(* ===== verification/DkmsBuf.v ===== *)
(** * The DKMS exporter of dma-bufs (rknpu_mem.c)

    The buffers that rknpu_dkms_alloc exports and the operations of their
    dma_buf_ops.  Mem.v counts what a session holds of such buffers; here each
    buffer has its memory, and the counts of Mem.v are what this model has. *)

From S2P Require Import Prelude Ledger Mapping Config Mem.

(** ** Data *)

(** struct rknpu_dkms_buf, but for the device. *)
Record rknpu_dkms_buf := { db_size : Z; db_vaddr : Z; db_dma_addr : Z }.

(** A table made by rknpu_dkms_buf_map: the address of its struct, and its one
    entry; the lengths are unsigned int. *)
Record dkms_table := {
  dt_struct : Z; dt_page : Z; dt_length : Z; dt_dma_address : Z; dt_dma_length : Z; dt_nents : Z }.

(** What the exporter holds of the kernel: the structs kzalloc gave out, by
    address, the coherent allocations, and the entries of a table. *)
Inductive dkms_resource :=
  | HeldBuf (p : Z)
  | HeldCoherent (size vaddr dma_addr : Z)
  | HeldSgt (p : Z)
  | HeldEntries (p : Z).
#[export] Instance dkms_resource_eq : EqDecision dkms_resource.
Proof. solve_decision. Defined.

_Brief_. Word for word, restate the line that contains "address, the coherent" and each line after it, up to and including the last line of the listing; include nothing else.

_Response below_.
    address, the coherent allocations, and the entries of a table. *)
Inductive dkms_resource :=
  | HeldBuf (p : Z)
  | HeldCoherent (size vaddr dma_addr : Z)
  | HeldSgt (p : Z)
  | HeldEntries (p : Z).
#[export] Instance dkms_resource_eq : EqDecision dkms_resource.
Proof. solve_decision. Defined.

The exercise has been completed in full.